#### EXERCISE DESCRIPTION
Copy whichever lines of the data hold the word "induction".

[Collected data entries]
(** ** Sending *)

(** The payload of the next [n] segments cut from [buffer]. *)
Fixpoint chunks (mss n : nat) (buffer : list Z) : list (list Z) :=
  match n with
  | 0%nat => []
  | S n => take mss buffer :: chunks mss n (drop mss buffer)
  end.

(** The segment [send] queues for the payload [data] with [left] fragments
    after it. *)
Definition frag_seg (stream : Z) (left : nat) (data : list Z) : Segment :=
  segment_default <| sg_data := data |>
    <| sg_frg := if stream =? 0 then u8 (Z.of_nat left) else 0 |>.

Lemma send_loop_spec stream mss count i n buffer q :
  send_loop stream mss count i n buffer q =
    q ++ imap (fun j data => frag_seg stream (count - (i + j) - 1) data) (chunks mss n buffer).
Proof.
  revert i buffer q; induction n as [|n IH]; intros i buffer q; cbn [send_loop chunks imap].
  { by rewrite app_nil_r. }
  rewrite IH. unfold q_push. rewrite <- app_assoc. f_equal. cbn [app].
  assert (take (Nat.min (length buffer) mss) buffer = take mss buffer) as ->.
  { destruct (Nat.min_spec (length buffer) mss) as [[? ->]|[? ->]]; [|done].
    rewrite !take_ge by lia. done. }
  assert (drop (Nat.min (length buffer) mss) buffer = drop mss buffer) as ->.
  { destruct (Nat.min_spec (length buffer) mss) as [[? ->]|[? ->]]; [|done].
    rewrite !drop_ge by lia. done. }
  f_equal.
  - unfold frag_seg. rewrite Nat.add_0_r. destruct (stream =? 0); done.
  - apply imap_ext. intros j d _. cbn. do 2 f_equal. lia.
Qed.

Lemma length_chunks mss n buffer : length (chunks mss n buffer) = n.
Proof. revert buffer; induction n; intros; cbn; auto. Qed.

#### RESULT OF THE EXERCISE
  revert i buffer q; induction n as [|n IH]; intros i buffer q; cbn [send_loop chunks imap].
Proof. revert buffer; induction n; intros; cbn; auto. Qed.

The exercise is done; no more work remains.